I can’t stop myself from going out because I feel like I needed more space to move around and more air to breathe, which is a selfish attitude because even breathing is a privilege in the time of COVID-19. Being able to walk in the city without fearing for your life is a privilege. And I was, and still am, lucky and privileged enough to be able to take up more space than my room.
For most of us, COVID-19 restrictions will eventually be over, but many chronically ill or immunocompromised people will remain homebound.
Meanwhile, some domestic violence survivors are locked in with their abusers with nowhere to go during lockdown. Some LGBTQ+ folks are stuck in places where they can’t be themselves, and many racialized people are encountering even more systemic and overt racism during COVID-19. The pandemic also brings extra distress to people going through homelessness and people who are disabled and experience difficulties accessing vital services.

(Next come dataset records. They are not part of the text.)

(** C8: clearing the selection twice gives the roster that clearing it
    once gives, the second call shows no message, and the first call
    shows its message exactly when some character was selected; after
    it no character is selected. *)
Theorem clear_selection_is_idempotent (r : list Account.t) :
  let first := clearSelectionBtn_onclick localeCompare r in
  let second := clearSelectionBtn_onclick localeCompare (fst first) in
  fst second = fst first
  /\ snd second = []
  /\ totalSelected (fst first) = 0
  /\ (snd first
      = [ShowMessage "All character selections have been cleared." info]
      <-> exists a c, In a r /\ In c (Account.characters a)
                      /\ Character.selected c = true)
  /\ (snd first = []
      <-> forall a c, In a r -> In c (Account.characters a) ->
                      Character.selected c = false).
Proof.
  cbv zeta.
  assert (Hnone : noneSelected
                    (fst (clearSelectionBtn_onclick localeCompare r))).
  { unfold clearSelectionBtn_onclick.
    pose proof (clearSelection_noneSelected r) as H.
    destruct (clearSelection r) as [r' b]. simpl in *.
    now apply renderUI_noneSelected. }
  assert (Hsecond :
            clearSelectionBtn_onclick
              localeCompare
              (fst (clearSelectionBtn_onclick localeCompare r))
            = (fst (clearSelectionBtn_onclick localeCompare r), [])).
  { unfold clearSelectionBtn_onclick at 1.
    rewrite (clearSelection_fixes_noneSelected _ Hnone).
    f_equal. unfold clearSelectionBtn_onclick.
    destruct (clearSelection r) as [r' b]. simpl.
    apply renderUI_idempotent. }
  rewrite Hsecond. simpl.
  split; [reflexivity|]. split; [reflexivity|].
  split; [now apply noneSelected_total|].
  unfold clearSelectionBtn_onclick, clearSelection. simpl.
  destruct (existsb _ r) eqn:E; simpl.
  - apply existsb_exists in E. destruct E as (a & Ha & E).
    apply existsb_exists in E. destruct E as (c & Hc & E).
    split; split; intros H; try reflexivity; try discriminate.
    + now exists a, c.
    + rewrite (H a c Ha Hc) in E. discriminate.
  - split; split; intros H; try reflexivity; try discriminate.
    + destruct H as (a & c & Ha & Hc & Hs).
      assert (existsb
                (fun account : Account.t =>
                   existsb Character.selected (Account.characters account))
                r = true) as E'.
      { apply existsb_exists. exists a. split; [assumption|].
        apply existsb_exists. now exists c. }
      congruence.
    + intros a c Ha Hc. destruct (Character.selected c) eqn:Hs; [|reflexivity].
      assert (existsb
                (fun account : Account.t =>
                   existsb Character.selected (Account.characters account))
                r = true) as E'.
      { apply existsb_exists. exists a. split; [assumption|].
        apply existsb_exists. now exists c. }
      congruence.
Qed.

End ConsistentComparator.

End RosterFacts.

(** ** Roster edits *)

Lemma updateAt_totalSelected_le (f : Account.t -> Account.t)
      (r : list Account.t) :
  (forall a, selectedCount (f a) <= selectedCount a) ->
  forall i, totalSelected (updateAt i f r) <= totalSelected r.
Proof.
  intros Hf. unfold totalSelected.
  induction r as [|a t IH]; intros i; simpl.
  - destruct i; simpl; lia.
  - destruct i as [|i]; simpl.
    + specialize (Hf a). lia.
    + specialize (IH i). lia.
Qed.

Lemma splice1_totalSelected_le (r : list Account.t) :
  forall i, totalSelected (splice1 i r) <= totalSelected r.
Proof.
  unfold totalSelected. induction r as [|a t IH]; intros i; simpl.
  - destruct i; simpl; lia.
  - destruct i as [|i]; simpl; [lia|]. specialize (IH i). lia.
Qed.

Lemma splice1_Forall {A : Type} (P : A -> Prop) (l : list A) (i : nat) :
  Forall P l -> Forall P (splice1 i l).
Proof.
  rewrite !Forall_forall. intros H x Hx. apply H.
  eapply splice1_incl; eassumption.
Qed.

Lemma selectedCount_push (c : Character.t) (a : Account.t) :
  Character.selected c = false ->
  selectedCount (pushCharacter c a) = selectedCount a.
Proof.
  intros Hc. unfold selectedCount, pushCharacter. simpl.
  rewrite filter_app, length_app. simpl. rewrite Hc. simpl. lia.
Qed.

Lemma selectedCount_splice (i : nat) (a : Account.t) :
  selectedCount (setCharacters (splice1 i (Account.characters a)) a)
  <= selectedCount a.
Proof. unfold selectedCount. simpl. apply splice1_filter_length. Qed.

Lemma selectedCount_comment (i : nat) (text : string) (a : Account.t) :
  selectedCount
    (setCharacters (updateAt i (setComment text) (Account.characters a)) a)
  = selectedCount a.
Proof.
  unfold selectedCount. simpl. generalize i.
  induction (Account.characters a) as [|c t IH]; intros j; simpl.
  - now destruct j.
  - destruct j as [|j]; simpl.
    + now destruct (Character.selected c).
    + specialize (IH j). destruct (Character.selected c); simpl; lia.
Qed.

Section EditFacts.

Variable localeCompare : string -> string -> Z.
Variable isNaN : string -> bool.
Variable parseInt10 : string -> Id.

Local Abbreviation render := (renderUI localeCompare).
Local Abbreviation addCharacter := (addCharBtn_onclick localeCompare isNaN parseInt10).
Local Abbreviation addAccount := (addAccountBtn_onclick localeCompare).
Local Abbreviation removeCharacter := (removeCharBtn_onclick localeCompare).
Local Abbreviation removeAccount := (removeAccountBtn_onclick localeCompare).

(** What [addCharBtn_onclick] yields: the roster as it was, or the roster
    with one more character, unselected and without comment. *)
Lemma addCharacter_result (accIndex : nat) (n i : option string)
      (r r' : list Account.t) (msgs : list Event) :
  addCharacter accIndex n i r = Some (r', msgs) ->
  r' = r
  \/ exists name id,
      r' = render (updateAt accIndex
                            (pushCharacter (Character.mk name id false ""))
                            r).
Proof.
  unfold addCharBtn_onclick. intros H.
  destruct n as [charName|]; [|injection H as <- _; now left].
  destruct (charName =? ""); [injection H as <- _; now left|].
  destruct i as [charId|]; [|injection H as <- _; now left].
  destruct ((charId =? "") || isNaN charId);
    [injection H as <- _; now left|].
  destruct (nth_error r accIndex); [|discriminate].
  injection H as <- _. right. now exists charName, (parseInt10 charId).
Qed.

Lemma addAccount_result (n p : option string) (r : list Account.t) :
  addAccount n p r = r
  \/ exists name password,
      addAccount n p r = render (r ++ [Account.mk name password []]).
Proof.
  unfold addAccountBtn_onclick.
  destruct n as [accName|]; [|now left].
  destruct (accName =? ""); [now left|].
  destruct p as [password|]; [|now left].
  destruct (password =? ""); [now left|].
  right. now exists accName, password.
Qed.

Lemma removeCharacter_result (confirmed : bool) (accIndex charIndex : nat)
      (r r' : list Account.t) :
  removeCharacter confirmed accIndex charIndex r = Some r' ->
  r' = r
  \/ r' = render (updateAt accIndex
                           (fun acc =>
                              setCharacters
                                (splice1 charIndex (Account.characters acc))
                                acc)
                           r).
Proof.
  unfold removeCharBtn_onclick. intros H.
  destruct confirmed; simpl in H; [|injection H as <-; now left].
  destruct (nth_error r accIndex); [|discriminate].
  injection H as <-. now right.
Qed.

Lemma applyEdit_atMostOne (e : Edit) (r : list Account.t) :
  Forall atMostOneSelected r ->
  Forall atMostOneSelected (applyEdit localeCompare isNaN parseInt10 e r).
Proof.
  intros Hr.
  destruct e as [accIndex n i|n p|c accIndex charIndex|c accIndex
                |accIndex charIndex newComment|accIndex newPassword];
    simpl.
  - destruct (addCharacter accIndex n i r) as [[r' msgs]|] eqn:E;
      [|assumption].
    destruct (addCharacter_result _ _ _ _ _ _ E) as [->|(name & id & ->)];
      [assumption|].
    apply renderUI_atMostOne, updateAt_Forall; [|assumption].
    intros a _ Ha. unfold atMostOneSelected in *.
    now rewrite selectedCount_push.
  - destruct (addAccount_result n p r) as [->|(name & pw & ->)];
      [assumption|].
    apply renderUI_atMostOne, Forall_app. split; [assumption|].
    constructor; [|constructor]. unfold atMostOneSelected, selectedCount.
    simpl. lia.
  - destruct (removeCharacter c accIndex charIndex r) as [r'|] eqn:E;
      [|assumption].
    destruct (removeCharacter_result _ _ _ _ _ E) as [->| ->]; [assumption|].
    apply renderUI_atMostOne, updateAt_Forall; [|assumption].
    intros a _ Ha. unfold atMostOneSelected in *.
    pose proof (selectedCount_splice charIndex a). lia.
  - unfold removeAccountBtn_onclick. destruct c; simpl; [|assumption].
    now apply renderUI_atMostOne, splice1_Forall.
  - unfold saveComment. destruct (nth_error r accIndex) as [account|];
      [|assumption].
    destruct (nth_error (Account.characters account) charIndex);
      [|assumption].
    apply updateAt_Forall; [|assumption].
    intros a _ Ha. unfold atMostOneSelected in *.
    now rewrite selectedCount_comment.
  - unfold savePasswordBtn_onclick.
    destruct (nth_error r accIndex) as [account|]; [|assumption].
    destruct (newPassword =? ""); [assumption|].
    apply updateAt_Forall; [|assumption]. intros a _ Ha. exact Ha.
Qed.

Lemma removeCharacter_keeps (confirmed : bool) (accIndex charIndex : nat)
      (r r' : list Account.t) :
  removeCharacter confirmed accIndex charIndex r = Some r' ->
  totalSelected r' <= totalSelected r
  /\ forall a' c, In a' r' -> In c (Account.characters a') ->
                  exists a, In a r /\ Account.name a' = Account.name a
                            /\ In c (Account.characters a).
Proof.
  intros H. destruct (removeCharacter_result _ _ _ _ _ H) as [->| ->].
  - split; [lia|]. intros a' c Ha Hc. now exists a'.
  - split.
    + rewrite renderUI_totalSelected. apply updateAt_totalSelected_le.
      intros a. apply selectedCount_splice.
    + intros a' c Ha Hc.
      destruct (renderUI_characters _ _ _ _ Ha Hc) as (a0 & Ha0 & Hn & Hc0).
      apply updateAt_In in Ha0. destruct Ha0 as [Ha0|(x & Hx & ->)].
      * now exists a0.
      * exists x. repeat split; [assumption..|].
        simpl in Hc0. eapply splice1_incl; eassumption.
Qed.

Lemma removeAccount_keeps (confirmed : bool) (accIndex : nat)
      (r : list Account.t) :
  totalSelected (removeAccount confirmed accIndex r) <= totalSelected r
  /\ forall a' c, In a' (removeAccount confirmed accIndex r) ->
                  In c (Account.characters a') ->
                  exists a, In a r /\ Account.name a' = Account.name a
                            /\ In c (Account.characters a).
Proof.
  unfold removeAccountBtn_onclick. destruct confirmed; simpl.
  - split.
    + rewrite renderUI_totalSelected. apply splice1_totalSelected_le.
    + intros a' c Ha Hc.
      destruct (renderUI_characters _ _ _ _ Ha Hc) as (a0 & Ha0 & Hn & Hc0).
      exists a0. repeat split; try assumption.
      eapply splice1_incl; eassumption.
  - split; [lia|]. intros a' c Ha Hc. now exists a'.
Qed.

The viral unequalizer in virtual spaces
Among other challenges, the pandemic has also made it necessary for us students to manage the spaces where we learn. A New York Times article contends that universities are incredible equalizers — under normal circumstances.
When we take our classes in the same lecture halls, hit the books in the same silent libraries, use the same reliable campus wi-fi, and write our midterms and exams in the same giant impersonal rooms, most of the socioeconomic disparities between us are barely noticeable.

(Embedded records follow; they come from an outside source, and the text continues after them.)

(** When every field diff returns, so does the loop. *)
Lemma scan_new_ids_total (items : dict) (acc : list (string * change)) :
  (forall k ev, In (k, ev) items -> dict_mem k old = true ->
                exists ds, compare_events (dget old k) ev = Ok ds) ->
  scan_new_ids (VDict old) items acc
  = Ok (acc ++ flat_map (new_side_ids old) items)%list.
Proof.
  intros Hok. pose proof (scan_new_ids_spec items acc) as H.
  destruct (scan_new_ids (VDict old) items acc) as [cs|e]; [now subst|].
  destruct H as (k & ev & Hin & Hm & Hc).
  destruct (Hok k ev Hin Hm) as [ds Hds]. congruence.
Qed.

End DiffLoops.

(** Forgetting the ids gives the loops of the source. *)

Lemma scan_new_erase (old_db : value) (items : dict)
    (acc : list (string * change)) :
  scan_new old_db items (map snd acc)
  = erase (scan_new_ids old_db items acc).
Proof.
  revert acc. induction items as [|[k ev] r IH]; intros acc; simpl.
  - reflexivity.
  - destruct (py_contains old_db k) as [[|]|e]; simpl; try reflexivity.
    + destruct (py_getitem old_db k) as [eo|e]; simpl; [|reflexivity].
      destruct (compare_events eo ev) as [[|d ds]|e]; simpl;
        [apply IH | | reflexivity].
      rewrite <- IH. now rewrite map_app.
    + rewrite <- IH. now rewrite map_app.
Qed.

Lemma scan_old_erase (new_db : value) (items : dict)
    (acc : list (string * change)) :
  scan_old new_db items (map snd acc)
  = erase (scan_old_ids new_db items acc).
Proof.
  revert acc. induction items as [|[k ev] r IH]; intros acc; simpl.
  - reflexivity.
  - destruct (py_contains new_db k) as [[|]|e]; simpl; try reflexivity.
    + apply IH.
    + rewrite <- IH. now rewrite map_app.
Qed.

Lemma detect_changes_ids_erase (old_db new_db : value) :
  detect_changes old_db new_db = erase (detect_changes_ids old_db new_db).
Proof.
  unfold detect_changes, detect_changes_ids.
  destruct (py_items new_db) as [ni|e]; simpl; [|reflexivity].
  change (@nil change) with (map snd (@nil (string * change))).
  rewrite scan_new_erase.
  destruct (scan_new_ids old_db ni []) as [cs|e]; simpl; [|reflexivity].
  destruct (py_items old_db) as [oi|e]; simpl; [|reflexivity].
  apply scan_old_erase.
Qed.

Now, however, most of the spaces that are vital to our learning are off-limits, leaving students to take classes from their homes. You need a quiet space to concentrate on your lectures, but what if you share a tiny apartment with a teething baby, your wi-fi keeps cutting off, or you can’t afford wi-fi altogether so you rely on a faint signal from a nearby Tim Hortons? Your teaching assistant wants you to keep your camera on, but what if you don’t want others to see where you are?

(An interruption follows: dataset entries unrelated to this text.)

Lemma wall_added_witness :
  exists s' c' wall,
    tick 1 nineThenApple exampleTape 0%nat = Some (s', c') /\
    score s' = 10 /\ walls s' = [wall].
Proof.
  destruct (wall_added_on_reaching_multiple_of_ten
              nineThenApple (mkPoint 10 10) (tl longSnake) exampleTape 0%nat eq_refl)
    as [_ Hres].
  destruct (tick 1 nineThenApple exampleTape 0%nat) as [[s' c']|] eqn:E.
  - destruct (Hres 1%nat s' c' E) as [Hdue _].
    assert (Hscore : score s' = 10) by (vm_compute in E; inversion E; reflexivity).
    destruct Hdue as [wall [Hw _]].
    + repeat split; try discriminate. exists 1. rewrite Hscore. split; reflexivity.
    + exists s', c', wall. repeat split; assumption.
  - vm_compute in E. discriminate E.
Defined.

(** C1, as stated, fails: a banana eaten at score 9 takes the score over
    10 to 11, outside extreme mode, and no wall is added. *)
Lemma crossing_ten_adds_no_wall :
  exists s' c',
    tick 1 nineThenBanana exampleTape 0%nat = Some (s', c') /\
    difficulty nineThenBanana <> extreme /\
    score nineThenBanana < 10 <= score s' /\
    walls s' = walls nineThenBanana.
Proof.
  eexists. eexists. split; [vm_compute; reflexivity|].
  repeat split; discriminate.
Qed.

(** ** Direction input *)

Lemma Direction_eqb_eq (a b : Direction) : Direction_eqb a b = true <-> a = b.
Proof. destruct a, b; simpl; split; congruence. Qed.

U of T students in Toronto can come and study on campus, even if their courses are online, which further isolates those studying from inaccessible spaces elsewhere. The pandemic creates yet another spatial divide that has not been present before.
Creating space for discomfort
We all have varying thresholds of discomfort, especially regarding social spaces, and we all set boundaries to protect ourselves, which is a vital skill. Yet sometimes, accepting the discomfort and learning to live with it is necessary for growth and learning, and sometimes, it is necessary for survival. So how do we decide when we shield ourselves from discomfort and when we sit through it to grow, like during a particularly painful stretching exercise?
Of course, with some types of discomfort, setting appropriate boundaries and disengaging are what help us grow. But some discomfort cannot be avoided. There are some uncomfortable truths and dilemmas we have to face with regard to COVID-19.
Yes, lockdowns aren’t fun and limit certain freedoms and privileges we’re used to, but they are necessary to protect others. The pandemic also raised many ethical questions to which there are no easy answers: questions of potentially triaging ventilators, our duties to others, resource allocation, and the intensifying digital divide.
We need to make space for that discomfort, be it by reflecting on how our actions contribute to the status quo or by acknowledging the devastating impact of the pandemic. First, let the discomfort sink in. Breathe through it. Take your time.
No one can single-handedly solve world hunger, create a COVID-19 vaccine, or stop the climate crisis, but we can all make a difference in our spaces. We can make our classrooms safe and accessible through advocacy and tackling difficult questions. And we can create spaces that bring comfort to ourselves and to others.